Three decades of research have shown that from birth, babies have many capabilities:
- The competent infant – uses all 5 senses
- The organised infant – has a system of behaviours
- The social infant – is actively engaged in transforming her own environment from the beginning
- The individual infant – has his own unique set of dispositions and sensibilities
In 1963, Robert Fantz demonstrated that newborn babies not only can see but also have clear visual preferences.
Additionally in 1963 Michael Wertheimer showed newborn babies could orient towards a sound as early as 10-minutes-old (we now know babies orient to sound in the womb!).
It was Dr.

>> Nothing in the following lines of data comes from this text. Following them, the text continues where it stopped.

Definition formats (suffix : list Z) (n : Z) (r : result (list Z)) : Prop :=
  exists blk, r = Ok blk /\ string_block blk (sprintf (c_format pre m c suffix) n).

Lemma alloc_sprintf_text text :
  is_bytes text -> zlen text + 8 <= zlen fresh -> zlen text <= 2 ^ 31 - 1 ->
  exists blk, caml_alloc_sprintf obuf fresh text = Ok blk /\ string_block blk text.
Proof. intros. apply caml_alloc_sprintf_spec; tauto. Qed.

Lemma format_with_suffix suffix :
  zlen suffix <= 1 -> 0 ∉ suffix ->
  exists fs, parse_format fmt suffix buf = Ok (c, fs) /\
    forall n, formats suffix n (format_number sprintf obuf fresh fs n).
Proof.
  intros Hs H0. destruct (parse_format_ok fmt pre m c suffix buf) as [rest E]; [done|lia|tauto|].
  eexists. split; [exact E|]. intros n. unfold format_number.
  rewrite c_string_app by by apply c_format_no_nul. cbn [rbind].
  destruct (Htext (c_format pre m c suffix) n) as (T1 & T2 & T3). by apply alloc_sprintf_text.
Qed.

(** Formatting: for an OCaml format of at least two characters and at most 29,
    without NUL, the C library is called with the format in which the OCaml
    size annotation is replaced by the one of the C type, on the integer, taken
    unsigned for the conversions u, x, X and o of [int], and the result is the
    string of the text it prints. *)
Theorem formats_correct :
  (forall arg, formats ARCH_INTNAT_PRINTF_FORMAT
     (if bool_decide (c ∈ [117; 120; 88; 111]) then Unsigned_long_val arg else Long_val arg)
     (caml_format_int sprintf buf obuf fresh fmt arg)) /\
  (forall n, formats ARCH_INT32_PRINTF_FORMAT n (caml_int32_format sprintf buf obuf fresh fmt n)) /\
  (forall n, formats ARCH_INT64_PRINTF_FORMAT n (caml_int64_format sprintf buf obuf fresh fmt n)) /\
  (forall n, formats ARCH_INTNAT_PRINTF_FORMAT n
     (caml_nativeint_format sprintf buf obuf fresh fmt n)).
Proof.
  assert (L : zlen [108] <= 1 /\ 0 ∉ [108]) by (split; [done|]; rewrite elem_of_cons, elem_of_nil; lia).
  destruct (format_with_suffix [108]) as (fl & El & Fl); [tauto..|].
  destruct (format_with_suffix []) as (f0 & E0 & F0); [done|apply not_elem_of_nil|].
  split_and!; intros n.
  - unfold caml_format_int, ARCH_INTNAT_PRINTF_FORMAT. rewrite El. cbn [rbind].
    assert (B : bool_decide (c ∈ [117; 120; 88; 111]) =
      (c =? 117) || (c =? 120) || (c =? 88) || (c =? 111)).
    { apply eq_true_iff_eq. rewrite bool_decide_eq_true, !orb_true_iff, !Z.eqb_eq.
      rewrite !elem_of_cons, elem_of_nil. tauto. }
    rewrite B. destruct (_ || _); apply Fl.
  - unfold caml_int32_format, ARCH_INT32_PRINTF_FORMAT. rewrite E0. apply F0.
  - unfold caml_int64_format, ARCH_INT64_PRINTF_FORMAT. rewrite El. apply Fl.
  - unfold caml_nativeint_format, ARCH_INTNAT_PRINTF_FORMAT. rewrite El. apply Fl.
Qed.
End FormatCorrect.

(** a C library that prints at most 16 characters of the format, then a byte *)
Definition print_byte (f : list Z) (n : Z) : list Z := (u8 <$> take 16 f) ++ [u8 n].

Lemma print_byte_text f n :
  is_bytes (print_byte f n) /\ zlen (print_byte f n) + 8 <= zlen (replicate 64 7) /\
  zlen (print_byte f n) <= 2 ^ 31 - 1.
Proof.
  split.
  - apply Forall_app. split; [|constructor; [apply u8_range|done]].
    apply Forall_fmap, Forall_true. intros x. apply u8_range.
  - unfold print_byte, zlen. rewrite !length_app, length_fmap, length_take, length_replicate.
    change (length [u8 n]) with 1%nat. lia.
Qed.

Lemma formats_correct_witness :
  exists blk, caml_int64_format print_byte (replicate 32 7) (replicate 128 7)
    (replicate 64 7) [37; 76; 100; 0; 0; 0; 0; 4] 65 = Ok blk /\
  string_block blk [37; 108; 100; 65].
Proof.
  apply (proj1 (proj2 (proj2 (formats_correct print_byte (replicate 32 7) (replicate 128 7)
    (replicate 64 7) [37; 76; 100; 0; 0; 0; 0; 4] [37] 76 100
    ltac:(split; [repeat constructor; unfold is_u8; lia|reflexivity])
    ltac:(vm_compute; reflexivity)
    ltac:(rewrite !elem_of_app, !elem_of_cons, !elem_of_nil; lia)
    ltac:(split; reflexivity) print_byte_text)))).
Defined.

Brazelton’s own clinical experience and research in the 1960s, which led to a breakthrough in the understanding of newborns. It was his argument that newborn babies were unique, with their own individual style of responding.
Along with other collaborators, Dr. Brazelton produced a body of research confirming newborn babies had powerful innate reciprocal communication abilities and these could be reliably coded.
Neonatal Behavioural Assessment Scale
In 1973 Dr. Brazelton published the Neonatal Behavioural Assessment Scale, which provides a comprehensive description of newborn competencies and individual differences in newborn behaviour, which could be coded by different practitioners and researchers with a high degree of reliability. It was the first strength-based newborn assessment which did not only focus on testing for abnormalities.
The Newborn Behavioural Observations
Published in 2007 by Professor J.Kevin Nugent and four colleagues from the Brazelton Institute, Boston, the Newborn Behavioural Observations system was based on decades of research and clinical practice with the NBAS. Studies by Dr. Brazelton and Dr. Kevin Nugent showed that demonstrating the newborn babies’ behavioural capabilities to parents could help parents learn about their new baby, thereby strengthening the relationship between parent and child. These findings encouraged the development of the NBO as a tool that clinicians could use to support the parent-baby relationship.